(* ===== verification/Tournament.v ===== *)
(** * Tournament: merging sorted iterators

    Models [tournament-kway]: a [k]-way merge by a tournament among the iterators.
    The results of the games form a binary tree stored level by level in a vector,
    the leaves first, the overall winner last; taking the winner's next element
    replays the games on its path to the root only.  The iterators are those of
    the [streaming_iterator] crate, through its [advance] and [get]. *)
From S2P Require Import Prelude Result.

Section tournament.
Context {T A : Type} (advance : T → T) (get : T → option A) (comparator : A → A → comparison).

Record StreamingTournament := {
  contestants : list T;
  tree : list (option nat);
}.
Implicit Types (cs : list T) (t : StreamingTournament) (p : option nat).

(** [from_iters]: every iterator is advanced to its first element, and the empty
    ones are dropped. *)
Definition from_iters (iters : list T) : StreamingTournament :=
  {| contestants := filter (λ i, is_Some (get i)) (advance <$> iters); tree := [] |}.

(** The element a contestant plays with. *)
Definition score cs p : option A := p ≫= λ i, cs !! i ≫= get.

Definition play_game cs (p0 p1 : option nat) : option nat :=
  match score cs p0, score cs p1 with
  | Some c0, Some c1 =>
      let game_result := comparator c0 c1 in
      if is_lt game_result ||
         (is_eq game_result && match p0, p1 with Some i, Some j => i <? j | None, Some _ => true | _, None => false end)
      then p0 else p1
  | None, None => None
  | Some _, None => p0
  | None, Some _ => p1
  end.

(** [(0..n).step_by(2)]. *)
Definition steps (n : nat) : list nat := (λ k, 2 * k) <$> seq 0 ((n + 1) / 2).

(** The games of the first round, then of the following ones: a level is played
    from the [games] entries of the tree at [pos]. *)
Definition build_leaves cs : list (option nat) :=
  (λ i, play_game cs (Some i) (Some (i + 1))) <$> steps (length cs).
Definition build_level cs (pos games : nat) (tr : list (option nat)) : result (list (option nat)) :=
  result_foldl (λ tr i,
    c0 ← expect (tr !! (pos + i));
    c1 ← (if games <=? i + 1 then Ok None else expect (tr !! (pos + i + 1)));
    Ok (tr ++ [play_game cs c0 c1])) tr (steps games).
Fixpoint build_rest (fuel : nat) cs (pos games : nat) (tr : list (option nat)) : result (list (option nat)) :=
  if 1 <? games then
    match fuel with
    | O => Panic
    | S fuel' => tr' ← build_level cs pos games tr; build_rest fuel' cs (pos + games) ((games + 1) / 2) tr'
    end
  else Ok tr.
(** The number of games more than halves with every level: the number of
    contestants bounds the number of levels. *)
Definition build_tree t : result StreamingTournament :=
  match contestants t with
  | [] => Ok t
  | cs => let leaves := tree t ++ build_leaves cs in
          tr ← build_rest (length leaves) cs 0 (length leaves) leaves;
          Ok {| contestants := cs; tree := tr |}
  end.

(** The games up the chain. *)
Fixpoint replay (fuel : nat) cs (pos games winner : nat) (tr : list (option nat)) : result (list (option nat)) :=
  if 1 <? games then
    match fuel with
    | O => Panic
    | S fuel' =>
        let winner := winner / 2 in
        let contestant := Nat.lxor winner 1 in
        c0 ← expect (tr !! (pos + winner));
        c1 ← (if games <=? contestant then Ok None else expect (tr !! (pos + contestant)));
        _ ← expect (tr !! (pos + games + winner / 2));
        replay fuel' cs (pos + games) ((games + 1) / 2) winner
          (<[pos + games + winner / 2 := play_game cs c0 c1]> tr)
    end
  else Ok tr.

Definition tournament_advance t : result StreamingTournament :=
  match tree t with
  | [] => build_tree t
  | tr =>
      match mjoin (last tr) with
      | None => Ok t
      | Some winner =>
          c ← expect (contestants t !! winner);
          let cs := <[winner := advance c]> (contestants t) in
          _ ← expect (tr !! (winner / 2));
          let leaves := <[winner / 2 := play_game cs (Some winner) (Some (Nat.lxor winner 1))]> tr in
          let games := (length cs + 1) / 2 in
          tr' ← replay games cs 0 games winner leaves;
          Ok {| contestants := cs; tree := tr' |}
      end
  end.

Definition tournament_get t : result (option A) :=
  match mjoin (last (tree t)) with
  | None => Ok None
  | Some i => c ← expect (contestants t !! i); Ok (get c)
  end.

(** [StreamingIterator::next] until it returns [None]. *)
Fixpoint drain (fuel : nat) t : result (list A) :=
  match fuel with
  | O => Panic
  | S fuel' =>
      t' ← tournament_advance t;
      a ← tournament_get t';
      match a with None => Ok [] | Some a => rest ← drain fuel' t'; Ok (a :: rest) end
  end.
End tournament.
Lemma play_ext cs cs' p q :
  score cs' p = score cs p → score cs' q = score cs q → play cs' p q = play cs p q.
Proof. intros Hp Hq. unfold play_game. by rewrite Hp, Hq. Qed.

(** The winner of a game has an element no greater than those of both players. *)
Definition beats cs p q : Prop :=
  ∀ b, score cs q = Some b → ∃ a, score cs p = Some a ∧ c a b ≠ Gt.

Lemma beats_refl cs p : beats cs p p.
Proof using c_antisym.
  intros b Hb. exists b. split; [done|]. intros Hg. pose proof (c_antisym b b) as Hc. by rewrite Hg in Hc.
Qed.
Lemma beats_trans cs p q r : beats cs p q → beats cs q r → beats cs p r.
Proof using c_trans.
  intros Hpq Hqr b Hb. destruct (Hqr b Hb) as (a & Ha & Hab). destruct (Hpq a Ha) as (a' & Ha' & Haa).
  exists a'. split; [done|]. by eapply c_trans.
Qed.
Lemma play_beats cs p q : beats cs (play cs p q) p ∧ beats cs (play cs p q) q.
Proof using c_antisym.
  unfold play_game. destruct (score cs p) as [a|] eqn:Ep; destruct (score cs q) as [b|] eqn:Eq.
  - destruct (c a b) eqn:E; simpl.
    + assert (c b a ≠ Gt) by (rewrite c_antisym, E; done).
      destruct (match p with Some i => _ | None => _ end); (split; [|]);
        try apply beats_refl; intros x Hx; simplify_eq; eexists; (split; [done|]); congruence.
    + split; [apply beats_refl|]. intros x Hx. simplify_eq. exists a. split; [done|congruence].
    + split; [|apply beats_refl]. intros x Hx. simplify_eq. exists b. split; [done|].
      rewrite c_antisym, E. done.
  - split; [apply beats_refl|]. intros x Hx. congruence.
  - split; [|apply beats_refl]. intros x Hx. congruence.
  - split; intros x Hx; congruence.
Qed.

(** ** Levels *)
Definition entry L (i : nat) : option nat := mjoin (L !! i).
Definition next_level cs L : list (option nat) :=
  (λ i, play cs (entry L i) (entry L (i + 1))) <$> steps (length L).

Lemma length_steps n : length (steps n) = (n + 1) / 2.
Proof. unfold steps. by rewrite length_fmap, length_seq. Qed.
Lemma length_next_level cs L : length (next_level cs L) = (length L + 1) / 2.
Proof. unfold next_level. by rewrite length_fmap, length_steps. Qed.

Lemma next_level_lookup cs L k :
  k < (length L + 1) / 2 →
  next_level cs L !! k = Some (play cs (entry L (2 * k)) (entry L (2 * k + 1))).
Proof.
  intros Hk. unfold next_level, steps. rewrite !list_lookup_fmap, lookup_seq_lt by done. done.
Qed.
Lemma next_level_entry cs L k :
  entry (next_level cs L) k = play cs (entry L (2 * k)) (entry L (2 * k + 1)).
Proof.
  destruct (decide (k < (length L + 1) / 2)) as [Hk|Hk].
  - unfold entry at 1. by rewrite next_level_lookup.
  - pose proof (Nat.div_mod_eq (length L + 1) 2). pose proof (Nat.mod_upper_bound (length L + 1) 2 ltac:(lia)).
    unfold entry. rewrite (lookup_ge_None_2 (next_level cs L)) by (rewrite length_next_level; lia).
    rewrite !lookup_ge_None_2 by lia. done.
Qed.

(** A contestant whose element changes: it is in one entry of a level at most,
    and changes one entry of the next. *)
Definition only_at (w : nat) (i : nat) L : Prop := ∀ j, j ≠ i → entry L j ≠ Some w.

Lemma only_at_next cs w i L : only_at w i L → only_at w (i / 2) (next_level cs L).
Proof.
  intros Ho k Hk. rewrite next_level_entry.
  assert (2 * k ≠ i ∧ 2 * k + 1 ≠ i) as [H0 H1].
  { pose proof (Nat.div_mod_eq i 2). pose proof (Nat.mod_upper_bound i 2 ltac:(lia)). lia. }
  pose proof (Ho _ H0). pose proof (Ho _ H1).
  destruct (play_cases cs (entry L (2 * k)) (entry L (2 * k + 1))) as [->|[->| ->]]; done.
Qed.

Lemma entry_insert L i x j : i < length L → entry (<[i := x]> L) j = if decide (j = i) then x else entry L j.
Proof.
  intros Hi. unfold entry. case_decide as Hj; [subst; by rewrite list_lookup_insert_eq|].
  by rewrite list_lookup_insert_ne.
Qed.

Lemma next_level_insert cs cs' w i x L :
  i < length L → only_at w i L → (∀ p, p ≠ Some w → score cs' p = score cs p) →
  next_level cs' (<[i := x]> L) =
  <[i / 2 := play cs' x (entry L (Nat.lxor i 1))]> (next_level cs L).
Proof using c_antisym.
  intros Hi Ho Hsc. pose proof (Nat.div_mod_eq i 2) as Hdiv. pose proof (Nat.mod_upper_bound i 2 ltac:(lia)) as Hmod.
  pose proof (Nat.div_mod_eq (length L + 1) 2). pose proof (Nat.mod_upper_bound (length L + 1) 2 ltac:(lia)).
  pose proof (lxor_1 i) as Hx.
  apply list_eq. intros k. destruct (decide (k < (length L + 1) / 2)) as [Hk|Hk].
  2:{ rewrite !lookup_ge_None_2; [done|..]; rewrite ?length_insert, length_next_level, ?length_insert; lia. }
  rewrite next_level_lookup by (by rewrite length_insert). rewrite !entry_insert by done.
  destruct (decide (k = i / 2)) as [->|Hne].
  - rewrite list_lookup_insert_eq by (by rewrite length_next_level). f_equal. rewrite Hx.
    destruct (decide (i mod 2 = 0)).
    + rewrite decide_True, decide_False by lia. do 2 f_equal. lia.
    + rewrite decide_False, decide_True by lia. rewrite play_comm. do 2 f_equal. lia.
  - rewrite list_lookup_insert_ne by done. rewrite next_level_lookup by done. f_equal.
    rewrite !decide_False by lia. apply play_ext; apply Hsc, Ho; lia.
Qed.

(** ** The tree *)
Fixpoint tower (fuel : nat) cs L : list (option nat) :=
  if 1 <? length L then
    match fuel with O => L | S fuel' => L ++ tower fuel' cs (next_level cs L) end
  else L.
Definition base (n : nat) : list (option nat) := Some <$> seq 0 n.
Definition tree_of cs : list (option nat) :=
  tower ((length cs + 1) / 2) cs (next_level cs (base (length cs))).

Lemma half_lt n : 1 < n → (n + 1) / 2 < n.
Proof. intros Hn. apply Nat.Div0.div_lt_upper_bound. lia. Qed.
Lemma half_pos n : 0 < n → 0 < (n + 1) / 2.
Proof. intros Hn. apply Nat.div_str_pos. lia. Qed.
Lemma half_index n i : i < n → i / 2 < (n + 1) / 2.
Proof.
  intros Hi. pose proof (Nat.div_mod_eq i 2). pose proof (Nat.mod_upper_bound i 2 ltac:(lia)).
  pose proof (Nat.div_mod_eq (n + 1) 2). pose proof (Nat.mod_upper_bound (n + 1) 2 ltac:(lia)). lia.
Qed.

Lemma base_entry n i : entry (base n) i = if decide (i < n) then Some i else None.
Proof.
  unfold entry, base. rewrite list_lookup_fmap. case_decide as Hi.
  - by rewrite lookup_seq_lt.
  - by rewrite lookup_seq_ge by lia.
Qed.
Lemma score_ge cs i : length cs ≤ i → score cs (Some i) = None.
Proof. intros Hi. unfold Tournament.score. simpl. by rewrite lookup_ge_None_2. Qed.

Lemma play_base cs p i : play cs p (entry (base (length cs)) i) = play cs p (Some i).
Proof.
  rewrite base_entry. case_decide; [done|]. by rewrite (play_no_score cs p (Some i)) by (apply score_ge; lia).
Qed.

Lemma build_leaves_ok cs : build_leaves get c cs = next_level cs (base (length cs)).
Proof.
  unfold build_leaves, next_level. replace (length (base (length cs))) with (length cs)
    by (unfold base; by rewrite length_fmap, length_seq).
  unfold steps. rewrite <-!list_fmap_compose. apply list_fmap_ext. intros j k Hk. simpl.
  apply lookup_seq in Hk as [-> Hk]. rewrite play_base, base_entry, decide_True; [done|].
  pose proof (Nat.div_mod_eq (length cs + 1) 2). pose proof (Nat.mod_upper_bound (length cs + 1) 2 ltac:(lia)). lia.
Qed.

Lemma steps_lt n i : i ∈ steps n → i < n.
Proof.
  intros (k & -> & Hk)%list_elem_of_fmap. apply elem_of_seq in Hk.
  pose proof (Nat.div_mod_eq (n + 1) 2). pose proof (Nat.mod_upper_bound (n + 1) 2 ltac:(lia)). lia.
Qed.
# # #
Problem: Could you retype exactly the lines above, starting at the line that contains "score cs' p = score cs p →" and ending at the line that contains "intros Hpq Hqr", and nothing more?

Response for this exercise:
  score cs' p = score cs p → score cs' q = score cs q → play cs' p q = play cs p q.
Proof. intros Hp Hq. unfold play_game. by rewrite Hp, Hq. Qed.

(** The winner of a game has an element no greater than those of both players. *)
Definition beats cs p q : Prop :=
  ∀ b, score cs q = Some b → ∃ a, score cs p = Some a ∧ c a b ≠ Gt.

Lemma beats_refl cs p : beats cs p p.
Proof using c_antisym.
  intros b Hb. exists b. split; [done|]. intros Hg. pose proof (c_antisym b b) as Hc. by rewrite Hg in Hc.
Qed.
Lemma beats_trans cs p q r : beats cs p q → beats cs q r → beats cs p r.
Proof using c_trans.
  intros Hpq Hqr b Hb. destruct (Hqr b Hb) as (a & Ha & Hab). destruct (Hpq a Ha) as (a' & Ha' & Haa).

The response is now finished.